Voice Cloning

Clone any voice from a short reference audio sample. Both Qwen3-TTS and CosyVoice3 support voice cloning with different speaker encoders — ECAPA-TDNN (1024-dim) and CAM++ (192-dim) respectively.

How It Works

  1. Record or provide a reference audio sample of the target voice
  2. Speaker embedding extraction — a speaker encoder processes the reference audio into a fixed-dimensional embedding vector
  3. Embedding injection — the speaker embedding conditions the TTS model during synthesis
  4. Speech synthesis — the TTS model generates speech that matches the vocal characteristics of the reference sample

Engines

Voice cloning is available with both TTS engines. Each uses a different speaker encoder:

EngineSpeaker EncoderEmbeddingBackend
Qwen3-TTSECAPA-TDNN1024-dim x-vectorMLX (GPU)
CosyVoice3CAM++192-dimCoreML (Neural Engine)

CosyVoice3 + CAM++

CosyVoice3 uses the CAM++ (Context-Aware Masking++) speaker encoder from Alibaba's 3D-Speaker project.

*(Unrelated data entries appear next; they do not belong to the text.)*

(* ===== verification/SessionSpec.v ===== *)
(** * Command dispatch never panics, and what EXEC does

    A handler's Hoare triples, the safety of every registered handler under
    its declared arity, the queue invariant of MULTI, and the properties of
    the connection loop. *)

From S2P Require Import Prelude.
From S2P Require Import GoStd.
From S2P Require Import Auth.
From S2P Require Import Shard.
From S2P Require Import Store.
From S2P Require Import Similarity.
From S2P Require Import Caches.
From S2P Require Import Semantic.
From S2P Require Import Memory.
From S2P Require Import Graph.
From S2P Require Import Providers.
From S2P Require Import RespCodec.
From S2P Require Import PubSub.
From S2P Require Import Server.
From S2P Require Import HandlersKV.
From S2P Require Import HandlersData.
From S2P Require Import Calls.
From S2P Require Import HandlersCache.
From S2P Require Import HandlersVector.
From S2P Require Import HandlersMemory.
From S2P Require Import HandlersPubSub.
From S2P Require Import Session.

Open Scope Z_scope.
Open Scope go_scope.

(** ** Panic-free computations *)

(** From a world in [P], [m] returns, in a world in [P]. *)
Definition safe {A} (P : World → Prop) (m : H A) : Prop :=
  ∀ w, P w → ∃ a w', m w = (Some a, w') ∧ P w'.

(** The broker is sound, and this connection's channel is not closed. *)
Definition session_ok (w : World) : Prop :=
  broker_ok (PubSub_ (deps w)) ∧ issuing (me w) (PubSub_ (deps w)).

Definition with_broker (p : pubsub.PubSub) (w : World) : World := set_deps (set_PubSub p (deps w)) w.

(** [P] looks at the connection's transaction state and at the broker only,
    which it requires to be sound and lets make steps. *)
Record on_tx (P : World → Prop) : Prop := {
  ot_same w w' : InMulti (cs w) = InMulti (cs w') → Queued (cs w) = Queued (cs w') →
    PubSub_ (deps w) = PubSub_ (deps w') → me w = me w' → P w → P w';
  ot_ok w : P w → session_ok w;
  ot_step w p' : P w → step (PubSub_ (deps w)) p' → issuing (me w) p' → P (with_broker p' w);
}.

Section safe.
Context (P : World → Prop) (HP : on_tx P).

Lemma safe_ret {A} (a : A) : safe P (hret a).
Proof. intros w Hw. by exists a, w. Qed.
Lemma safe_bind {A B} (m : H A) (k : A → H B) : safe P m → (∀ a, safe P (k a)) → safe P (hbind m k).
Proof.
  intros Hm Hk w Hw. destruct (Hm w Hw) as (a & w1 & E & Hw1). unfold hbind, bind. rewrite E. by apply Hk.
Qed.
Lemma safe_arg args i : (i < length args)%nat → safe P (arg args i).
Proof.
  intros Hi. unfold arg. destruct (lookup_lt_is_Some_2 args i Hi) as [a ->]. apply safe_ret.
Qed.
Lemma safe_args_from args i : (i ≤ length args)%nat → safe P (args_from args i).
Proof. intros Hi. unfold args_from. rewrite decide_True by done. apply safe_ret. Qed.
Lemma safe_get_cs : safe P get_cs.
Proof. intros w Hw. by exists (cs w), w. Qed.
Lemma safe_get_Auth : safe P get_Auth.
Proof. intros w Hw. by exists (Auth (deps w)), w. Qed.
Lemma safe_put_cs f : (∀ c, InMulti (f c) = InMulti c ∧ Queued (f c) = Queued c) → safe P (put_cs f).
Proof using HP.
  intros Hf w Hw. eexists _, _. split; [reflexivity|]. destruct (Hf (cs w)) as [E1 E2].
  by apply (ot_same P HP w).
Qed.
Lemma safe_engineN {A} n (f : nat → string → StoreM A) : safe P (engineN n f).
Proof using HP.
  intros w Hw. unfold engineN. destruct (f (ticks w) (Workspace (cs w)) (Engine (deps w))) as [a e].
  eexists _, _. split; [reflexivity|]. by apply (ot_same P HP w).
Qed.
Lemma safe_on {C A} (sel : Deps → C) upd (f : nat → C → A * C) :
  (∀ c d, PubSub_ (upd c d) = PubSub_ d) → safe P (on sel upd f).
Proof using HP.
  intros Hu w Hw. unfold on. destruct (f (ticks w) (sel (deps w))) as [a c].
  eexists _, _. split; [reflexivity|]. apply (ot_same P HP w); try done. cbn. by rewrite Hu.
Qed.
(** A component that does not panic. *)
Lemma safe_on_check {C A} (sel : Deps → C) upd (f : nat → C → outcome A * C) :
  (∀ c d, PubSub_ (upd c d) = PubSub_ d) → (∀ n c, (f n c).1 ≠ Panic) →
  safe P (hbind (on sel upd f) check_panic).
Proof using HP.
  intros Hu Hf w Hw. unfold hbind, bind, on. specialize (Hf (ticks w) (sel (deps w))).
  assert (HP' : ∀ c, P (mkWorld (upd c (deps w)) (cs w) (me w) (S (ticks w))))
    by (intros c; apply (ot_same P HP w); try done; cbn; by rewrite Hu).
  destruct (f (ticks w) (sel (deps w))) as [[a| |] c]; [..|done]; by eexists _, _.
Qed.
Lemma safe_metric f : safe P (metric f).
Proof using HP. intros w Hw. eexists _, _. split; [reflexivity|]. by apply (ot_same P HP w). Qed.
Lemma safe_analytic f : safe P (analytic f).
Proof using HP. intros w Hw. eexists _, _. split; [reflexivity|]. by apply (ot_same P HP w). Qed.
Lemma safe_handleInfo `{Runtime} args : safe P (handleInfo args).
Proof using HP. intros w Hw. by eexists _, _. Qed.

(** ** The broker *)

Lemma safe_broker {A} (f : nat → pubsub.conn → pubsub.PubSub → A * pubsub.PubSub) :
  (∀ w, P w → let p := PubSub_ (deps w) in let p' := (f (ticks w) (me w) p).2 in
     p' = p ∨ step p p' ∧ issuing (me w) p') →
  safe P (broker f).
Proof using HP.
  intros Hf w Hw. unfold broker, on. specialize (Hf w Hw). cbv zeta in Hf.
  destruct (f (ticks w) (me w) (PubSub_ (deps w))) as [a p'] eqn:E.
  eexists _, _. split; [reflexivity|]. cbn [snd] in Hf. destruct Hf as [->|[Hs Hi]].
  - by apply (ot_same P HP w).
  - apply (ot_same P HP (with_broker p' w)); try done. by apply (ot_step P HP).
Qed.
End safe.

The 192-dim embedding conditions the DiT flow model via an affine projection layer (192 → 80) that was jointly trained with CosyVoice3.

CAM++ Architecture

StageDescription
FCMFront-end convolutional module (Conv2d + 2 ResBlocks, 32 channels)
TDNNTime Delay Neural Network (320 to 128 channels, kernel size 5)
D-TDNN blocks3 densely-connected blocks (12/24/16 layers) with context-aware masking
Stats PoolMean + standard deviation pooling (global statistics)
DenseLinear projection to 192-dim embedding

The CoreML model (~14 MB, FP16) runs on the Neural Engine. It is downloaded automatically from aufklarer/CamPlusPlus-Speaker-CoreML on first use.

Qwen3-TTS Voice Cloning

Qwen3-TTS supports two voice cloning modes:

ICL Mode (Recommended)

In-Context Learning mode encodes the reference audio into codec tokens via the Mimi speech tokenizer encoder and prepends them with the reference transcript. This gives the model full acoustic context — higher quality and reliable EOS (fixes issues with short texts and non-English languages).

let (model, encoder) = try await Qwen3TTSModel.fromPretrainedWithEncoder()
let audio = model.synthesizeWithVoiceCloneICL(
    text: "Target text to synthesize.",
    referenceAudio: refSamples,
    referenceSampleRate: 24000,
    referenceText: "Exact transcript of reference audio.",
    language: "english",
    codecEncoder: encoder
)

X-Vector Mode

Uses an ECAPA-TDNN encoder that produces a 1024-dim x-vector. No transcript needed but lower quality. May fail to emit EOS on short texts or certain languages.

ECAPA-TDNN Architecture

StageDescription
TDNNTime Delay Neural Network (128 to 512 channels, kernel size 5)
SE-Res2Net blocks3 blocks with Squeeze-and-Excitation (512 channels, dilation 2/3/4)
MFAMulti-layer Feature Aggregation (1536 channels + ReLU)
ASPAttentive Statistics Pooling (1536 channels, softmax over time)
FCFully connected layer (3072 to 1024 dimensions)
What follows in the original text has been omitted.